What you need to do:
Among the records below, find the lines that contain "eapply" and copy each of them.

[Records from a dataset]
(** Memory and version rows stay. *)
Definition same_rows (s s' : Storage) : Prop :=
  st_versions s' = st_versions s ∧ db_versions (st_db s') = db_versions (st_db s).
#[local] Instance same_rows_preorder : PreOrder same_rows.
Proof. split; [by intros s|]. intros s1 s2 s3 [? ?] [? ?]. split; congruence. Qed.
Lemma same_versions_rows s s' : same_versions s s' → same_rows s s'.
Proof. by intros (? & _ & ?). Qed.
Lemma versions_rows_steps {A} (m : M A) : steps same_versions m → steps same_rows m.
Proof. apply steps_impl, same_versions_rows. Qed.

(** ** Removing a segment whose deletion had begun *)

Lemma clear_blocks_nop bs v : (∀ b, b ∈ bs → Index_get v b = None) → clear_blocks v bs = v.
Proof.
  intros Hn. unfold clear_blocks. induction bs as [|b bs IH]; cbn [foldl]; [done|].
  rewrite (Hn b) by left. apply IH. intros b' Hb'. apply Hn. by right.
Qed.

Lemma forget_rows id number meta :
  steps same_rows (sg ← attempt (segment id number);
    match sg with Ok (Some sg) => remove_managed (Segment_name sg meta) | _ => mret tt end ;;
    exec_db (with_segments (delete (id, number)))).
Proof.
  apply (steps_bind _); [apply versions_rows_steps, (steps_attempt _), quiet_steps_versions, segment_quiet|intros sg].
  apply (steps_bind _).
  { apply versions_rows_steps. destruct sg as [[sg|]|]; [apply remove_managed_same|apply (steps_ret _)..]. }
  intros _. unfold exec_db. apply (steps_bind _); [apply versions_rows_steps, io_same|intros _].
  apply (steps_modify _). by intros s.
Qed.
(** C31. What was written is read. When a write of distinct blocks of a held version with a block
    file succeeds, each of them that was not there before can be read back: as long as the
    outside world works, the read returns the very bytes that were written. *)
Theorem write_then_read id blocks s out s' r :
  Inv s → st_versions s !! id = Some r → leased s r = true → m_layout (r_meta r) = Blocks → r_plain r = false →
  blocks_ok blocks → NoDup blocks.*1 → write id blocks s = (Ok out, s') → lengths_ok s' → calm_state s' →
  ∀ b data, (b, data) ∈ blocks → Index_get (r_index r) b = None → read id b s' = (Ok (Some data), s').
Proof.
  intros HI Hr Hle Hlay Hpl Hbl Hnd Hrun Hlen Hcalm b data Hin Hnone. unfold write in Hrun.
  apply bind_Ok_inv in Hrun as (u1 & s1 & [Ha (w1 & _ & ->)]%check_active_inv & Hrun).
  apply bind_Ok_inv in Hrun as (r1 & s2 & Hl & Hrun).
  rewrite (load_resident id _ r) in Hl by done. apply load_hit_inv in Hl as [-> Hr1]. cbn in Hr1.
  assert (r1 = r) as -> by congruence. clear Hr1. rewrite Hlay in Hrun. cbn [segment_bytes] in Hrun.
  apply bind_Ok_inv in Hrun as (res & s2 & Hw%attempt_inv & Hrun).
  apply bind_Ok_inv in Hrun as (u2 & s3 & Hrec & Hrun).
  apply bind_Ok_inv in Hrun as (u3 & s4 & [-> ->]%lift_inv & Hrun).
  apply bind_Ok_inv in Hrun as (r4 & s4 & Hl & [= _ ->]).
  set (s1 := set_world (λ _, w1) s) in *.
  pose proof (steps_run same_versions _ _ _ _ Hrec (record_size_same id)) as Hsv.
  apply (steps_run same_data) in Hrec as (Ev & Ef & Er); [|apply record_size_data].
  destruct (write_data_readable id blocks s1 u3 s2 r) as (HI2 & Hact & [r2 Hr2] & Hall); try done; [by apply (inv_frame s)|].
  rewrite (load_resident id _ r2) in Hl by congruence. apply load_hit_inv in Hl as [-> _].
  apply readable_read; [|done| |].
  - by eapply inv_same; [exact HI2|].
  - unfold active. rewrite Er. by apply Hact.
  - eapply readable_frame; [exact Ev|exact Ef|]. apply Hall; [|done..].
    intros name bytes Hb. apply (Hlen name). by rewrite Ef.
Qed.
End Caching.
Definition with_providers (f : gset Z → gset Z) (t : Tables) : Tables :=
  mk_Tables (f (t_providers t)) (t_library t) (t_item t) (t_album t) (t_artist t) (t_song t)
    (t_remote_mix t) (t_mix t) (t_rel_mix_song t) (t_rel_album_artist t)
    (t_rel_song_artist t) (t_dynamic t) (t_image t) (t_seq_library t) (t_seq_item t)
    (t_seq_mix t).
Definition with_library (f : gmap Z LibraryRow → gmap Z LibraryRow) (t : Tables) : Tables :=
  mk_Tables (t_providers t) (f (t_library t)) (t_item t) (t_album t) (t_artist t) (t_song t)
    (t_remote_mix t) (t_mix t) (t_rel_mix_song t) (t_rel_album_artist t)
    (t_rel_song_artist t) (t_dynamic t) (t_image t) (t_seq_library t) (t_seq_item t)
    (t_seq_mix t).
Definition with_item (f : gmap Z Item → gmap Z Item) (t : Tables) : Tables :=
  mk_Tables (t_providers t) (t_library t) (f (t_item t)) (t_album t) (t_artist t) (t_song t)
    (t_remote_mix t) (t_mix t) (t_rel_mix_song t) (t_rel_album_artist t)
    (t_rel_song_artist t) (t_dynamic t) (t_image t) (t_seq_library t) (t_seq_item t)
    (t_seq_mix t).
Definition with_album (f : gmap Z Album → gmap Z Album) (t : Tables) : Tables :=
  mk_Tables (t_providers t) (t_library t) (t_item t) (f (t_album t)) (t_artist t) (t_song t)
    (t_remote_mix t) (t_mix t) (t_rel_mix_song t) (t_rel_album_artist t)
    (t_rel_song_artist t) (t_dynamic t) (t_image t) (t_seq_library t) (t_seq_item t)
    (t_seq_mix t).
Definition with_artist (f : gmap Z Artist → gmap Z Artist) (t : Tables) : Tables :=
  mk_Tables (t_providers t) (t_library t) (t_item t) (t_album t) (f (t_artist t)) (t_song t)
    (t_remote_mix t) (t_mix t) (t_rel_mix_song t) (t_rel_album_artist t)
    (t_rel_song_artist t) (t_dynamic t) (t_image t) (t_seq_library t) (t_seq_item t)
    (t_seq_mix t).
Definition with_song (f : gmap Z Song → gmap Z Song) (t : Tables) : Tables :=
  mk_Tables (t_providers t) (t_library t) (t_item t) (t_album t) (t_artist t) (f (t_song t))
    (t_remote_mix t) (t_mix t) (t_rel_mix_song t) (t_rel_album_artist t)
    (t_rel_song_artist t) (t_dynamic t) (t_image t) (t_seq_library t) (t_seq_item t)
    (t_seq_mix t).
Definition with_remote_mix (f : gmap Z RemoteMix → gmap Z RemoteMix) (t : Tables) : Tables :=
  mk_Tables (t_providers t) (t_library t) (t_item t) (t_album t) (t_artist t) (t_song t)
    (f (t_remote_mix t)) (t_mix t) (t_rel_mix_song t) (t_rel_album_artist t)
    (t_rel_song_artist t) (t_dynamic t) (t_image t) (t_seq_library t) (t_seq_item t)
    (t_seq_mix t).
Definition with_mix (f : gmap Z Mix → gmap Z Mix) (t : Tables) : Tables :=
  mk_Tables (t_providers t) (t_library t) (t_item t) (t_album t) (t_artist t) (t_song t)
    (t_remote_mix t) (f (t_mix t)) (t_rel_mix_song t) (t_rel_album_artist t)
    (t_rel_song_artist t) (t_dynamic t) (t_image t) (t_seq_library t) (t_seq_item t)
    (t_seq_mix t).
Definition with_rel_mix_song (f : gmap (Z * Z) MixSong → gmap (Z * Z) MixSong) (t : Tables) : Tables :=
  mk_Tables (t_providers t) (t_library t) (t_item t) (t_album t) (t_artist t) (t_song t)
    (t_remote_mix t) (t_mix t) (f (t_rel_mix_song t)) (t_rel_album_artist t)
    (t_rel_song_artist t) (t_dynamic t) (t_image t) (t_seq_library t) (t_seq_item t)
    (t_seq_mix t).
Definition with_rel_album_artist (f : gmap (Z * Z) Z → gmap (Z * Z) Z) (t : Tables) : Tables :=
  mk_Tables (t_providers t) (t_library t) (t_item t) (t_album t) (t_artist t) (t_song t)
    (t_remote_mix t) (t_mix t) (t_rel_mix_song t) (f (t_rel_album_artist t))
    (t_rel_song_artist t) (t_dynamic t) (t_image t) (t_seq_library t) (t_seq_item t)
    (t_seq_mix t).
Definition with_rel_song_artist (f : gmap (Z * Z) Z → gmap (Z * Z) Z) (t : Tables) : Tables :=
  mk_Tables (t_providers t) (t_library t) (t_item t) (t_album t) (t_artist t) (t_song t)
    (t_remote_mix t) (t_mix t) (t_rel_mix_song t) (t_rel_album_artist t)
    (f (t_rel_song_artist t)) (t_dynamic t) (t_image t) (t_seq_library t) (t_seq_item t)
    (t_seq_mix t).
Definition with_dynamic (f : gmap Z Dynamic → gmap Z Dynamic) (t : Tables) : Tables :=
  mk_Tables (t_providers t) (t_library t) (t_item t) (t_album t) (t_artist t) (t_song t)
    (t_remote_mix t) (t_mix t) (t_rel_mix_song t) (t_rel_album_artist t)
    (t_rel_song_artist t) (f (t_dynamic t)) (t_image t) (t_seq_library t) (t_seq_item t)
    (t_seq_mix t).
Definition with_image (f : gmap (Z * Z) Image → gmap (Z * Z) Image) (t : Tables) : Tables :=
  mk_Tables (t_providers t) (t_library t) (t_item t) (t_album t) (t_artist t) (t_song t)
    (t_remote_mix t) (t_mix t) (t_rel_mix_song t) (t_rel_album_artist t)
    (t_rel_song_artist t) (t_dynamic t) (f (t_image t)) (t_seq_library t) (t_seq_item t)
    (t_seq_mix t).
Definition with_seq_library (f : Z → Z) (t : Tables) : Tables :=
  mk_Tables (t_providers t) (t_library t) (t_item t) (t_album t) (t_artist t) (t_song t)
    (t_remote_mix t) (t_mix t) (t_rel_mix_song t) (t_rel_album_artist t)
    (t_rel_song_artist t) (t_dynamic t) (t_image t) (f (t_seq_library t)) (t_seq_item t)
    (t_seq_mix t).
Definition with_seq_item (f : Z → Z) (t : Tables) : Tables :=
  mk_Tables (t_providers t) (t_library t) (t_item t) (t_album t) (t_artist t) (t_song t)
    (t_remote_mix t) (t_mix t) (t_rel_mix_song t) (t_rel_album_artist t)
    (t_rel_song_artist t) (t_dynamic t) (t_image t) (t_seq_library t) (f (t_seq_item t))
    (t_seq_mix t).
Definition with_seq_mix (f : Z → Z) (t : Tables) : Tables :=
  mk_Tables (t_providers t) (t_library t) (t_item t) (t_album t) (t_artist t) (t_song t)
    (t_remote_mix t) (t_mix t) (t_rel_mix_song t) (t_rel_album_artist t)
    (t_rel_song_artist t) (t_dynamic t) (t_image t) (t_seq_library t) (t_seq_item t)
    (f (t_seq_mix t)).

Solved exercise:
  - by eapply inv_same; [exact HI2|].
  - eapply readable_frame; [exact Ev|exact Ef|]. apply Hall; [|done..].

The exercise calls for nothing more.